Why 'The Force Awakens' Is the Perfect Star Wars Movie at the Right Time

Last week I was lucky enough to attend the European Premiere for Star Wars: The Force Awakens, the buzz on the red carpet being an almost unexplainable feeling of emotion, elation and relief.

As I write this, it's Christmas Eve, presents are under the tree, while children everywhere are awaiting the magic of Father Christmas and what he may bring. In many cases, and thanks to the new-found success of the franchise, it will be some of the wide array of new Star Wars toys, and I have to admit, I might have one or two toys myself, but that's all for another article. First it's time to look at JJ Abrams new addition to the Star Wars universe and the challenges faced in bringing this legendary saga back to the big screen.
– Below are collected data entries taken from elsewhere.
(** ** The further statements at concrete inputs *)

Section MoreWitnesses.
Import PyStr Re NLPProcessor MonadM Spec Spec2 Spec3 Spec4 Examples Examples2.

Local Ltac in_list :=
  repeat first [apply list_elem_of_here | apply list_elem_of_further].

Lemma shadowed_keyword_never_selects_its_type_witness :
  ("container instance", CONTAINER_INSTANCE) ∈ shadowed_keywords
  /\ str_in "container instance" (lower "Run a Container Instance named c1") = true
  /\ extract_resource_type "Run a Container Instance named c1" = Some VIRTUAL_MACHINE.
Proof.
  assert (H1 : ("container instance", CONTAINER_INSTANCE) ∈ shadowed_keywords)
    by (unfold shadowed_keywords; in_list).
  assert (H2 : str_in "container instance" (lower "Run a Container Instance named c1")
               = true) by (vm_compute; reflexivity).
  split; [exact H1|]. split; [exact H2|].
  exact (proj2 (proj2 (shadowed_keyword_never_selects_its_type
                         "Run a Container Instance named c1" "container instance"
                         CONTAINER_INSTANCE H1 H2)) (or_intror eq_refl)).
Defined.

Lemma extracted_name_is_token_witness :
  extract_name "please call it data-1 today" = Some "data-1"
  /\ token_of is_name_char "data-1"
  /\ str_in "data-1" "please call it data-1 today" = true.
Proof.
  assert (H : extract_name "please call it data-1 today" = Some "data-1")
    by (vm_compute; reflexivity).
  split; [exact H|].
  exact (extracted_name_is_token "please call it data-1 today" "data-1" H).
Defined.

Lemma vm_type_is_decided_by_substrings_witness :
  extract_vm_parameters "a Linux VM for the winter sale"
    = Ok (<["vm_type" := PVm WINDOWS]> ∅)
  /\ str_in "win" (lower "a Linux VM for the winter sale") = true.
Proof.
  assert (H : extract_vm_parameters "a Linux VM for the winter sale"
              = Ok (<["vm_type" := PVm WINDOWS]> ∅)) by (vm_compute; reflexivity).
  split; [exact H|].
  apply (proj1 (vm_type_is_decided_by_substrings _ _ H)).
  vm_compute. reflexivity.
Defined.

Lemma ram_amount_overrides_size_code_witness :
  search_group1 ram_pattern (lower "Linux VM, size d2s, 8 GB") = Some "8"
  /\ String.length "8" <= int_max_str_digits
  /\ exists ps,
       extract_vm_parameters "Linux VM, size d2s, 8 GB" = Ok ps
       /\ ps !! "size" = Some (PStr (size_for_ram (decimal_value "8"))).
Proof.
  assert (H : search_group1 ram_pattern (lower "Linux VM, size d2s, 8 GB") = Some "8")
    by (vm_compute; reflexivity).
  assert (Hlen : String.length "8" <= int_max_str_digits)
    by (unfold int_max_str_digits; simpl; lia).
  split; [exact H|]. split; [exact Hlen|].
  exact (proj1 (ram_amount_overrides_size_code "Linux VM, size d2s, 8 GB" "8" H) Hlen).
Defined.

Lemma admin_username_is_lowercase_word_witness :
  extract_vm_parameters "a VM, username: Bob" = Ok (<["admin_username" := PStr "bob"]> ∅)
  /\ (<["admin_username" := PStr "bob"]> ∅ : gmap string ParamValue)
       !! "admin_username" = Some (PStr "bob")
  /\ exists user,
       PStr "bob" = PStr user /\ token_of is_word user
       /\ str_in user (lower "a VM, username: Bob") = true.
Proof.
  assert (H : extract_vm_parameters "a VM, username: Bob"
              = Ok (<["admin_username" := PStr "bob"]> ∅)) by (vm_compute; reflexivity).
  assert (Hu : (<["admin_username" := PStr "bob"]> ∅ : gmap string ParamValue)
                 !! "admin_username" = Some (PStr "bob")) by (vm_compute; reflexivity).
  split; [exact H|]. split; [exact Hu|].
  exact (admin_username_is_lowercase_word "a VM, username: Bob" _ (PStr "bob") H Hu).
Defined.

Lemma webapp_runtime_and_plan_witness :
  str_in "javascript" (lower "Deploy a JavaScript website") = true
  /\ extract_webapp_parameters "Deploy a JavaScript website" !! "runtime"
     = Some (PRuntime NODE_JS).
Proof.
  assert (H : str_in "javascript" (lower "Deploy a JavaScript website") = true)
    by (vm_compute; reflexivity).
  split; [exact H|].
  exact (proj2 (proj2 (proj2 (webapp_runtime_and_plan "Deploy a JavaScript website"))) H).
Defined.

Lemma tags_have_two_possible_keys_witness :
  extract_tags "storage for project: Alpha-1" !! "project" = Some "alpha-1"
  /\ token_of is_name_char "alpha-1".
Proof.
  assert (H : extract_tags "storage for project: Alpha-1" !! "project" = Some "alpha-1")
    by (vm_compute; reflexivity).
  split; [exact H|].
  destruct (tags_have_two_possible_keys "storage for project: Alpha-1" "project"
              "alpha-1" H) as [[E _]|[_ [Htok _]]]; [discriminate | exact Htok].
Defined.

Lemma allowed_user_without_admin_is_denied_witness :
  ("bob" ∈ allowed_users restricted_config)
  /\ ("bob" ∉ admin_users restricted_config)
  /\ dispatch_message restricted_config example_clock no_resources
       "bob" "conv7" "Create a VM" empty_world
     = (Ok (text_message denied_text), empty_world).
Proof.
  assert (H1 : "bob" ∈ allowed_users restricted_config) by (cbn; in_list).
  assert (H2 : "bob" ∉ admin_users restricted_config).
  { cbn. intros H. apply elem_of_cons in H as [H|H]; [discriminate|].
    by apply elem_of_nil in H. }
  split; [exact H1|]. split; [exact H2|].
  exact (allowed_user_without_admin_is_denied restricted_config example_clock
           no_resources "bob" "conv7" "Create a VM" empty_world H1 H2).
Defined.

Lemma context_key_injective_without_colon_witness :
  str_in ":" "alice" = false /\ str_in ":" "alice" = false
  /\ context_key "alice" "19:meeting" = context_key "alice" "19:meeting"
  /\ "alice" = "alice" /\ "19:meeting" = "19:meeting".
Proof.
  assert (H : str_in ":" "alice" = false) by reflexivity.
  split; [exact H|]. split; [exact H|]. split; [reflexivity|].
  exact (context_key_injective_without_colon "alice" "19:meeting" "alice" "19:meeting"
           H H eq_refl).
Defined.

Lemma cleanup_works_only_within_the_day_witness :
  (0 <= 2)%Z
  /\ exists w',
       _cleanup_old_contexts example_clock 2 (world_with "alice:conv1" stale_context)
         = (Ok tt, w')
       /\ conversation_contexts w' !! "alice:conv1" = None.
Proof.
  assert (H : (0 <= 2)%Z) by lia.
  split; [exact H|].
  destruct (proj1 (cleanup_works_only_within_the_day example_clock 2
                     (world_with "alice:conv1" stale_context) H))
    as (w' & Hrun & _ & _ & Hkeep & _).
  { vm_compute. discriminate. }
  exists w'. split; [exact Hrun|].
  destruct (conversation_contexts w' !! "alice:conv1") as [c|] eqn:E; [|reflexivity].
  apply Hkeep in E as [E1 E2].
  vm_compute in E1. injection E1 as <-. vm_compute in E2. by destruct E2.
Defined.

Lemma confirm_without_request_does_nothing_witness :
  (forall c, conversation_contexts (world_with "alice:conv1" collecting_context)
               !! context_key "alice" "conv1" = Some c -> current_request c = None)
  /\ exists w' c',
       confirm_and_provision example_clock created_backend "alice" "conv1" true
         (world_with "alice:conv1" collecting_context)
         = (Ok (text_message nothing_to_confirm_text), w')
       /\ provision_calls w' = []
       /\ conversation_contexts w' !! context_key "alice" "conv1" = Some c'
       /\ dialogue_fields c' = dialogue_fields collecting_context.
Proof.
  assert (H : forall c, conversation_contexts (world_with "alice:conv1" collecting_context)
                          !! context_key "alice" "conv1" = Some c ->
                        current_request c = None).
  { intros c Hc. vm_compute in Hc. injection Hc as <-. reflexivity. }
  split; [exact H|].
  exact (confirm_without_request_does_nothing example_clock created_backend
           "alice" "conv1" true _ H).
Defined.

Lemma cancel_word_resets_context_witness :
  _check_user_permissions open_config "alice" = true
  /\ (lower "Cancel" ∈ ["cancel"; "stop"; "abort"])
  /\ exists w' c,
       dispatch_message open_config example_clock no_resources "alice" "conv1" "Cancel"
         (world_with "alice:conv1" awaiting_context)
         = (Ok (text_message "Operation cancelled. How can I help you?"), w')
       /\ conversation_contexts w' !! context_key "alice" "conv1" = Some c /\ idle c.
Proof.
  assert (H1 : _check_user_permissions open_config "alice" = true) by reflexivity.
  assert (H2 : lower "Cancel" ∈ ["cancel"; "stop"; "abort"]) by (vm_compute; in_list).
  split; [exact H1|]. split; [exact H2|].
  destruct (cancel_word_resets_context open_config example_clock no_resources
              "alice" "conv1" "Cancel" (world_with "alice:conv1" awaiting_context) H1 H2)
    as (w' & c & Hrun & Hc & Hidle & _).
  exists w', c. split; [exact Hrun|]. split; [exact Hc | exact Hidle].
Defined.

Lemma not_in_three (x a b c : string) :
  x <> a -> x <> b -> x <> c -> x ∉ [a; b; c].
Proof.
  intros Ha Hb Hc H.
  apply elem_of_cons in H as [H|H]; [done|].
  apply elem_of_cons in H as [H|H]; [done|].
  apply elem_of_cons in H as [H|H]; [done|].
  by apply elem_of_nil in H.
Qed.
Apart from perhaps Titanic, never before has there been so much pressure on a Director to deliver and now as the movie passes $1 billion in takings, success is assured and his job is complete. Though despite the wide critical acclaim there are some movie goers who haven't quite understood the direction taken in terms of the parallels with the previous movies. So I thought it high time to look back on Star Wars: The Force Awakens and point out why it is the perfect Star Wars movie at the right time.

Last week I was lucky enough to attend the European Premiere for Star Wars: The Force Awakens, the buzz on the red carpet being an almost unexplainable feeling of emotion, elation and relief. There surrounded a great feeling of positivity that Star Wars was back, with positive vibes all abound. Walking into the Empire Cinema brought back memories of the Revenge of the Sith premiere just over 10 years ago, back then we watched all six movies in one-day finishing with the premiere joined by George Lucas and the cast on stage. But despite the elation of the event it was clear the original movies were considerably better, and the prequels had not only lost their way in terms of continuity, but there was a wide array of cringe worthy moments that had damaged the very fabric of the Star Wars universe, and its with that in mind that JJ Abrams was tasked not only with rejuvenating the franchise but in restoring the magic while repairing the said fabric that made the original movies great.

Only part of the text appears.